*** THE RECORDS Section Begins ***

Lemma sortDesc_perm (l : list (string * V)) :
  Permutation l (Js.sortDesc key l).
Proof.
  unfold Js.sortDesc.
  assert (H : forall acc,
             Permutation (acc ++ l)
               (fold_left (fun acc x => Js.insertDesc key x acc) l acc)).
  { induction l as [|x l IH]; intros acc; simpl.
    - rewrite app_nil_r. reflexivity.
    - rewrite <- IH. rewrite <- insertDesc_perm.
      symmetry. apply Permutation_middle. }
  exact (H []).
Qed.

Lemma sortDesc_sorted (l : list (string * V)) :
  StronglySorted R (Js.sortDesc key l).
Proof.
  unfold Js.sortDesc.
  assert (H : forall acc,
             StronglySorted R acc ->
             StronglySorted R
               (fold_left (fun acc x => Js.insertDesc key x acc) l acc)).
  { induction l as [|x l IH]; intros acc Hacc; simpl; [exact Hacc|].
    apply IH. apply insertDesc_sorted. exact Hacc. }
  apply H. constructor.
Qed.

Lemma sorted_firstn_skipn (l : list (string * V)) :
  StronglySorted R l ->
  forall n x y, In x (firstn n l) -> In y (skipn n l) -> R x y.
Proof.
  induction 1 as [|a l HS IH HF]; intros n x y Hx Hy.
  - destruct n; simpl in Hx; contradiction.
  - destruct n; simpl in Hx, Hy; [contradiction|].
    destruct Hx as [<-|Hx].
    + rewrite Forall_forall in HF. apply HF.
      rewrite <- (firstn_skipn n l). apply in_or_app. right. exact Hy.
    + eapply IH; eassumption.
Qed.

(** Keeping the first [n] entries of the sorted entries keeps [n] entries
    whose keys are at least those of every entry dropped. *)
Lemma compaction_keeps_top (m : list (string * V)) (n : nat) :
  (n <= List.length m)%nat ->
  let kept := firstn n (Js.sortDesc key m) in
  let dropped := skipn n (Js.sortDesc key m) in
  Permutation m (kept ++ dropped)
  /\ List.length kept = n
  /\ forall x y, In x kept -> In y dropped ->
                 (key (snd y) <= key (snd x))%Z.
Proof.
  intros Hn kept dropped. subst kept dropped. split; [|split].
  - rewrite firstn_skipn. apply sortDesc_perm.
  - rewrite length_firstn. rewrite <- (Permutation_length (sortDesc_perm m)).
    lia.
  - intros x y Hx Hy.
    exact (sorted_firstn_skipn _ (sortDesc_sorted m) n x y Hx Hy).
Qed.

Lemma firstn_sortDesc_NoDup (m : list (string * V)) (n : nat) :
  NoDup (map fst m) -> NoDup (map fst (firstn n (Js.sortDesc key m))).
Proof.
  intros Hnd.
  assert (Hs : NoDup (map fst (Js.sortDesc key m))).
  { eapply Permutation_NoDup; [|exact Hnd].
    apply Permutation_map. apply sortDesc_perm. }
  rewrite <- (firstn_skipn n (Js.sortDesc key m)), map_app in Hs.
  apply NoDup_app_remove_r in Hs. exact Hs.
Qed.

Lemma firstn_sortDesc_Forall (P : string * V -> Prop) (m : list (string * V))
      (n : nat) :
  Forall P m -> Forall P (firstn n (Js.sortDesc key m)).
Proof.
  intros HF. rewrite Forall_forall in *. intros x Hx. apply HF.
  apply (Permutation_in _ (Permutation_sym (sortDesc_perm m))).
  eapply in_firstn. exact Hx.
Qed.

End MapFacts.

Lemma length_substring0 (n : nat) (s : string) :
  (String.length (Js.substring0 n s) <= n)%nat.
Proof.
  unfold Js.substring0. revert s. induction n as [|n IH]; intros s.
  - destruct s; simpl; lia.
  - destruct s as [|c s]; simpl; [lia|]. specialize (IH s). lia.
Qed.

Section RecentFacts.
Import AlertService.

Lemma createGroupAlerts_recent skip groups uuids now :
  forall k s,
    _recentModuleErrors (snd (createGroupAlerts skip groups uuids k now s))
    = _recentModuleErrors s.
Proof.
  induction groups as [|g groups IH]; intros k s; cbn [createGroupAlerts];
    [reflexivity|].
  destruct (existsb _ skip); [apply IH|].
  pose proof (createAlert_recent (moduleAlertData g now) (uuids k) now s) as Hr.
  destruct (createAlert (moduleAlertData g now) (uuids k) now s) as [a s1].
  specialize (IH (S k) s1).
  destruct (createGroupAlerts skip groups uuids (S k) now s1) as [alerts s2].
  cbn [snd] in *. congruence.
Qed.

(** What a call does to the cache of recent signatures: nothing when it
    returns at the guard or inside the window, and otherwise the signature
    is registered and the cache compacted. *)
Lemma createModuleErrorAlerts_recent output uuids now s :
  let r := createModuleErrorAlerts output uuids now s in
  (fst r = None /\ snd r = s)
  \/ _recentModuleErrors (snd r)
     = compactRecent (Js.mset (Js.substring0 150 output) now
                              (_recentModuleErrors s)).
Proof.
  unfold createModuleErrorAlerts.
  destruct (_ || _); [left; auto|].
  destruct (match Js.mget _ _ with Some _ => _ | None => _ end); [left; auto|].
  right.
  destruct (Shell.processModuleErrors output now) as [info|]; [|reflexivity].
  destruct (Shell.alertGroups info) as [|g gs]; [reflexivity|].
  pose proof (createGroupAlerts_recent
                (activeModuleNames
                   (_activeAlerts
                      (set_recent
                         (compactRecent
                            (Js.mset (Js.substring0 150 output) now
                                     (_recentModuleErrors s))) s)))
                (g :: gs) uuids now 0
                (set_recent
                   (compactRecent
                      (Js.mset (Js.substring0 150 output) now
                               (_recentModuleErrors s))) s)) as Hr.
  destruct (createGroupAlerts _ (g :: gs) uuids 0 now _) as [alerts s2].
  exact Hr.
Qed.

(** A call that passes the guard outside the window registers its
    signature. *)
Lemma createModuleErrorAlerts_registers output uuids now s :
  output <> "" ->
  Js.includes output moduleNotFoundLiteral = true ->
  (forall t, Js.mget (Js.substring0 150 output) (_recentModuleErrors s)
             = Some t -> (2000 <= now - t)%Z) ->
  _recentModuleErrors (snd (createModuleErrorAlerts output uuids now s))
  = compactRecent (Js.mset (Js.substring0 150 output) now
                           (_recentModuleErrors s)).
Proof.
  intros Hne Hinc Hstale. unfold createModuleErrorAlerts.
  apply String.eqb_neq in Hne. rewrite Hne, Hinc. cbn [orb negb].
  replace (match Js.mget _ _ with Some _ => _ | None => _ end) with false.
  2:{ destruct (Js.mget _ _) as [t|]; [|reflexivity].
      symmetry. apply Z.ltb_ge. apply Hstale. reflexivity. }
  destruct (Shell.processModuleErrors output now) as [info|]; [|reflexivity].
  destruct (Shell.alertGroups info) as [|g gs]; [reflexivity|].
  pose proof (createGroupAlerts_recent
                (activeModuleNames
                   (_activeAlerts
                      (set_recent
                         (compactRecent
                            (Js.mset (Js.substring0 150 output) now
                                     (_recentModuleErrors s))) s)))
                (g :: gs) uuids now 0
                (set_recent
                   (compactRecent
                      (Js.mset (Js.substring0 150 output) now
                               (_recentModuleErrors s))) s)) as Hr.
  destruct (createGroupAlerts _ (g :: gs) uuids 0 now _) as [alerts s2].
  exact Hr.
Qed.

Lemma clearAlert_recent i s :
  _recentModuleErrors (clearAlert i s) = _recentModuleErrors s.
Proof.
  unfold clearAlert. destruct i as [i|]; [destruct (String.eqb i "")|];
    reflexivity.
Qed.

Lemma createGroupAlerts_shape skip groups uuids now :
  forall k s,
    Forall (fun a =>
              type a = "module-error"
              /\ severity a = SevError
              /\ source a = Some SrcPreview
              /\ actionable a = Some true
              /\ exists n, metaModuleName (metadata a) = Some n
                           /\ ~ In n skip)
           (fst (createGroupAlerts skip groups uuids k now s)).
Proof.
  induction groups as [|g groups IH]; intros k s; cbn [createGroupAlerts];
    [constructor|].
  destruct (existsb _ skip) eqn:E; [apply IH|].
  pose proof (createAlert_fst (moduleAlertData g now) (uuids k) now s) as Hfst.
  destruct (createAlert (moduleAlertData g now) (uuids k) now s) as [a s1].
  cbn [fst] in Hfst. subst a. specialize (IH (S k) s1).
  destruct (createGroupAlerts skip groups uuids (S k) now s1) as [alerts s2].
  cbn [fst] in *. constructor; [|exact IH].
  repeat split. exists (Shell.pe_moduleName g). split; [reflexivity|].
  intros Hin. assert (Ht : existsb (String.eqb (Shell.pe_moduleName g)) skip = true).
  { apply existsb_exists. exists (Shell.pe_moduleName g).
    split; [exact Hin | apply String.eqb_refl]. }
  congruence.
Qed.

End RecentFacts.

*** THE RECORDS Section Ends ***

TASK TO CARRY OUT>
Starting at the line that has "let kept := firstn n (Js.sortDesc key m) in" and ending at the line that has "- rewrite firstn_skipn.", please write out the lines above exactly, leaving out all others.

REPLY>
  let kept := firstn n (Js.sortDesc key m) in
  let dropped := skipn n (Js.sortDesc key m) in
  Permutation m (kept ++ dropped)
  /\ List.length kept = n
  /\ forall x y, In x kept -> In y dropped ->
                 (key (snd y) <= key (snd x))%Z.
Proof.
  intros Hn kept dropped. subst kept dropped. split; [|split].
  - rewrite firstn_skipn. apply sortDesc_perm.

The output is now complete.